Definition
An air traffic flow management procedure in which the FAA assigns specific departure times to flights bound for a destination airport that is experiencing arrival delays, congestion, or reduced capacity. By holding aircraft on the ground at their origin airports until a calculated wheels-up time, the system prevents airborne holding and meters traffic so arrivals match the receiving airport's acceptance rate.
Plain English
When a destination airport can't handle all the flights heading there, the FAA tells some flights to wait on the ground at their origin and gives them an exact time to take off, so they don't end up circling in the air burning fuel.
Context Anchor
Pilots may encounter this during flight planning, clearance delivery, or ground operations when traffic delays affect the planned departure time.
Why Pilots Care
Keeps departures spaced safely and reduces airborne holding or ground delays by matching capacity to demand.
Analogy
Like a restaurant that's full and tells waiting parties, 'Don't come over yet — we'll text you when your table is ready.' Better to wait comfortably outside than to crowd the lobby.
Grounding Statement
If the destination area is too busy, holding some aircraft on the ground can be safer and more efficient than letting them all take off and wait in the air.
Intuition Check
Controlled does not mean the airplane is being physically controlled by someone else.

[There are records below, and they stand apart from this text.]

(** C1: on a buffer created with capacity [m >= 1] and then filled by any
    sequence [ts] of stores, one more [store] writes its five values at index
    [ptr] of the five arrays (an index inside each of them: the buffer is
    well-formed), sets [ptr] to [(ptr+1) mod m] and [size] to
    [min(size+1, m)]; after [N <= m] stores [size = N] (and the first [N]
    slots hold the stored values in order); after [N > m] stores [size = m]
    and each array, read from [ptr] on, is the corresponding field of the
    most recent [m] transitions, oldest first. *)
Theorem store_ring_overwrite (obs_dim act_dim m : Z) (ts : list (transition F)) :
  (0 <= obs_dim)%Z -> (0 <= act_dim)%Z -> (0 < m)%Z ->
  Forall (transition_wf (Z.to_nat obs_dim) (Z.to_nat act_dim)) ts ->
  exists b0 b,
    SACReplayBuffer_init fzero obs_dim act_dim m = Ok b0
    /\ store_all b0 ts = Ok b
    /\ max_size b = m
    /\ (forall t, transition_wf (Z.to_nat obs_dim) (Z.to_nat act_dim) t ->
         store b (t_obs t) (t_act t) (t_rew t) (t_next_obs t) (t_done t) =
         Ok (Buffer (<[Z.to_nat (ptr b) := t_obs t]> (obs_buf b))
                    (<[Z.to_nat (ptr b) := t_next_obs t]> (obs2_buf b))
                    (<[Z.to_nat (ptr b) := t_act t]> (act_buf b))
                    (<[Z.to_nat (ptr b) := t_rew t]> (rew_buf b))
                    (<[Z.to_nat (ptr b) := t_done t]> (done_buf b))
                    ((ptr b + 1) mod m)%Z (Z.min (size b + 1) m) m))
    /\ buffer_wf (Z.to_nat obs_dim) (Z.to_nat act_dim) b
    /\ (Z.of_nat (length ts) <= m ->
         size b = Z.of_nat (length ts)
         /\ take (length ts) (obs_buf b) = t_obs <$> ts
         /\ take (length ts) (obs2_buf b) = t_next_obs <$> ts
         /\ take (length ts) (act_buf b) = t_act <$> ts
         /\ take (length ts) (rew_buf b) = t_rew <$> ts
         /\ take (length ts) (done_buf b) = t_done <$> ts)%Z
    /\ (m < Z.of_nat (length ts) ->
         let recent := drop (length ts - Z.to_nat m) ts in
         size b = m
         /\ length recent = Z.to_nat m
         /\ rotate (Z.to_nat (ptr b)) (obs_buf b) = t_obs <$> recent
         /\ rotate (Z.to_nat (ptr b)) (obs2_buf b) = t_next_obs <$> recent
         /\ rotate (Z.to_nat (ptr b)) (act_buf b) = t_act <$> recent
         /\ rotate (Z.to_nat (ptr b)) (rew_buf b) = t_rew <$> recent
         /\ rotate (Z.to_nat (ptr b)) (done_buf b) = t_done <$> recent)%Z.
Proof.
  intros Ho Ha Hm Hts.
  destruct (store_all_ring_inv obs_dim act_dim m ts Ho Ha Hm Hts)
    as (b0 & b & Hinit & Hrun & Hmax & Hinv).
  exists b0, b. split; [done|]. split; [done|]. split; [done|].
  destruct Hinv as (Hwf & Hptr & Hsize & Ro & Ro2 & Ra & Rr & Rd).
  pose proof Hwf as [].
  assert (Z.to_nat (ptr b) = length ts mod Z.to_nat m) as Hp.
  { rewrite Hptr, Hmax. rewrite <- (Z2Nat.id m) at 1 by lia.
    by rewrite <- Nat2Z.inj_mod, Nat2Z.id. }
  rewrite Hmax in *.
  destruct (ring_field_contents t_obs (Z.to_nat m) (obs_buf b) ts) as [Po Qo]; [lia..|done|].
  destruct (ring_field_contents t_next_obs (Z.to_nat m) (obs2_buf b) ts) as [Po2 Qo2]; [lia..|done|].
  destruct (ring_field_contents t_act (Z.to_nat m) (act_buf b) ts) as [Pa Qa]; [lia..|done|].
  destruct (ring_field_contents t_rew (Z.to_nat m) (rew_buf b) ts) as [Pr Qr]; [lia..|done|].
  destruct (ring_field_contents t_done (Z.to_nat m) (done_buf b) ts) as [Pd Qd]; [lia..|done|].
  assert (buffer_wf (Z.to_nat obs_dim) (Z.to_nat act_dim) b) as Hwf'.
  { constructor; rewrite ?Hmax; done. }
  split; [|split; [exact Hwf'|split]].
  - intros t Ht. rewrite <- Hmax.
    by apply (store_ok (Z.to_nat obs_dim) (Z.to_nat act_dim)).
  - intros Hle. split; [lia|].
    repeat split; [apply Po | apply Po2 | apply Pa | apply Pr | apply Pd]; lia.
  - intros Hlt. simpl. split; [lia|]. split; [rewrite length_drop; lia|].
    rewrite Hp.
    repeat split; [apply Qo | apply Qo2 | apply Qa | apply Qr | apply Qd]; lia.
Qed.

End ReplayBufferStore.

(** C1, at a capacity-3 buffer that has seen five stores. *)
Lemma store_ring_overwrite_witness :
  let mk (n : Z) := Transition [n; n] [n] n [(n + 100)%Z; (n + 100)%Z] 0%Z in
  let ts := mk <$> [1%Z; 2%Z; 3%Z; 4%Z; 5%Z] in
  exists b0 b,
    SACReplayBuffer_init 0%Z 2 1 3 = Ok b0
    /\ store_all b0 ts = Ok b
    /\ rew_buf b = [4%Z; 5%Z; 3%Z] /\ ptr b = 2%Z /\ size b = 3%Z
    /\ rotate (Z.to_nat (ptr b)) (rew_buf b) = [3%Z; 4%Z; 5%Z].
Proof.
  intros mk ts.
  destruct (@store_ring_overwrite Z 0%Z 2 1 3 ts) as (b0 & b & Hinit & Hrun & _);
    [lia | lia | lia | repeat constructor |].
  exists b0, b. split; [exact Hinit|]. split; [exact Hrun|].
  vm_compute in Hinit. injection Hinit as <-.
  vm_compute in Hrun. injection Hrun as <-.
  vm_compute. repeat split.
Defined.


(** ** Replay buffer: [sample_batch] *)

Lemma length_bind_const {A B : Type} (f : A -> list B) (n : nat) (l : list A) :
  (forall x, length (f x) = n) -> length (l ≫= f) = length l * n.
Proof.
  intros Hf. induction l as [|x l IH]; [done|].
  rewrite bind_cons, length_app, Hf, IH. simpl. lia.
Qed.

Lemma elem_of_tuples (vals : list Z) (k : nat) (idx : list Z) :
  idx ∈ tuples vals k <-> length idx = k /\ Forall (fun i => i ∈ vals) idx.
Proof.
  revert idx. induction k as [|k IH]; intros idx; simpl.
  - rewrite list_elem_of_singleton. split.
    + intros ->. by split.
    + intros [Hlen _]. by destruct idx.
  - rewrite list_elem_of_bind. split.
    + intros (x & Hin & Hx). apply list_elem_of_fmap in Hin as (rest & -> & Hrest).
      apply IH in Hrest as [Hlen Hall]. simpl. split; [lia | by constructor].
    + intros [Hlen Hall]. destruct idx as [|x rest]; [done|].
      apply Forall_cons in Hall as [Hx Hall]. exists x. split; [|done].
      apply list_elem_of_fmap. exists rest. split; [done|]. apply IH.
      simpl in Hlen. split; [lia | done].
Qed.

Lemma NoDup_tuples (vals : list Z) (k : nat) :
  NoDup vals -> NoDup (tuples vals k).
Proof.
  intros Hvals. induction k as [|k IH]; simpl; [apply NoDup_singleton|].
  apply NoDup_bind; [| |done].
  - intros x1 x2 y _ _ H1 H2.
    apply list_elem_of_fmap in H1 as (r1 & -> & _).
    apply list_elem_of_fmap in H2 as (r2 & Heq & _). congruence.
  - intros x _. apply NoDup_fmap_2; [|done]. intros r1 r2 Heq. congruence.
Qed.

Lemma length_tuples (vals : list Z) (k : nat) :
  length (tuples vals k) = length vals ^ k.
Proof.
  induction k as [|k IH]; simpl; [done|].
  rewrite (length_bind_const _ (length vals ^ k)); [done|].
  intros x. by rewrite length_fmap.
Qed.

(** Gathering with in-range indexes succeeds and returns, position by
    position, the indexed elements. *)
Lemma getitem_fancy_ok {A : Type} (a : list A) (indexes : list Z) :
  Forall (fun i => (0 <= i < Z.of_nat (length a))%Z) indexes ->
  exists o, getitem_fancy a indexes = Ok o
            /\ Some <$> o = (fun i => a !! Z.to_nat i) <$> indexes.
Proof.
  unfold getitem_fancy. induction 1 as [|i idx Hi _ (o & Ho & Hget)]; simpl.
  - by exists [].
  - rewrite py_index_nonneg by done. simpl.
    destruct (lookup_lt_is_Some_2 a (Z.to_nat i)) as [x Hx]; [lia|].
    rewrite Hx, Ho. simpl. exists (x :: o). split; [done|].
    rewrite fmap_cons. f_equal. exact Hget.
Qed.

Lemma gathered_length {A : Type} (a : list A) (o : list A) (indexes : list Z) :
  Some <$> o = (fun i => a !! Z.to_nat i) <$> indexes -> length o = length indexes.
Proof. intros H. apply (f_equal length) in H. by rewrite !length_fmap in H. Qed.

Section ReplayBufferSample.
Context {F : Type}.
Implicit Types (b : SACReplayBuffer F).

(** C4, amended: [sample_batch(k)] with [k >= 1] on a buffer with
    [size == 0] fails with the [ValueError] that [np.random.randint] raises
    on the empty range [[0, 0)] (the method has no guard of its own), and the
    buffer is the one the call started from. *)
Theorem sample_batch_empty_raises b (k : Z) :
  size b = 0%Z -> (0 < k)%Z ->
  sample_batch b k = [(Raise ValueError, b)].
Proof.
  intros Hsize Hk. unfold sample_batch, np_random_randint. rewrite Hsize.
  rewrite !bool_decide_eq_false_2 by lia. by rewrite bool_decide_eq_true_2 by lia.
Qed.

Lemma batch_of_ok (obs_dim act_dim : nat) b (indexes : list Z) :
  buffer_wf obs_dim act_dim b ->
  Forall (fun i => (0 <= i < size b)%Z) indexes ->
  exists o o2 a r d,
    batch_of b indexes =
      Ok (<["done" := T1 d]> (<["rew" := T1 r]> (<["act" := T2 a]>
           (<["obs2" := T2 o2]> (<["obs" := T2 o]> ∅)))))
    /\ Some <$> o = (fun i => obs_buf b !! Z.to_nat i) <$> indexes
    /\ Some <$> o2 = (fun i => obs2_buf b !! Z.to_nat i) <$> indexes
    /\ Some <$> a = (fun i => act_buf b !! Z.to_nat i) <$> indexes
    /\ Some <$> r = (fun i => rew_buf b !! Z.to_nat i) <$> indexes
    /\ Some <$> d = (fun i => done_buf b !! Z.to_nat i) <$> indexes.
Proof.
  intros [] Hidx.
  destruct (getitem_fancy_ok (obs_buf b) indexes) as (o & Ho & Go).
  { eapply Forall_impl; [exact Hidx|]. simpl. lia. }
  destruct (getitem_fancy_ok (obs2_buf b) indexes) as (o2 & Ho2 & Go2).
  { eapply Forall_impl; [exact Hidx|]. simpl. lia. }
  destruct (getitem_fancy_ok (act_buf b) indexes) as (a & Ha & Ga).
  { eapply Forall_impl; [exact Hidx|]. simpl. lia. }
  destruct (getitem_fancy_ok (rew_buf b) indexes) as (r & Hr & Gr).
  { eapply Forall_impl; [exact Hidx|]. simpl. lia. }
  destruct (getitem_fancy_ok (done_buf b) indexes) as (d & Hd & Gd).
  { eapply Forall_impl; [exact Hidx|]. simpl. lia. }
  exists o, o2, a, r, d. unfold batch_of. rewrite Ho, Ho2, Ha, Hr, Hd. simpl.
  unfold torch_as_tensor. rewrite map_fmap_id. done.
Qed.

Here it means the departure timing is being managed by the air traffic system.
Example Sentence 1
Thunderstorms over the destination triggered a Controlled Departure Time Program, so the crew received a wheels-up time two hours after their original scheduled departure.
Example Sentence 2
During thunderstorm activity the tower activated Controlled Departure Time Programs to meter aircraft into the available airspace.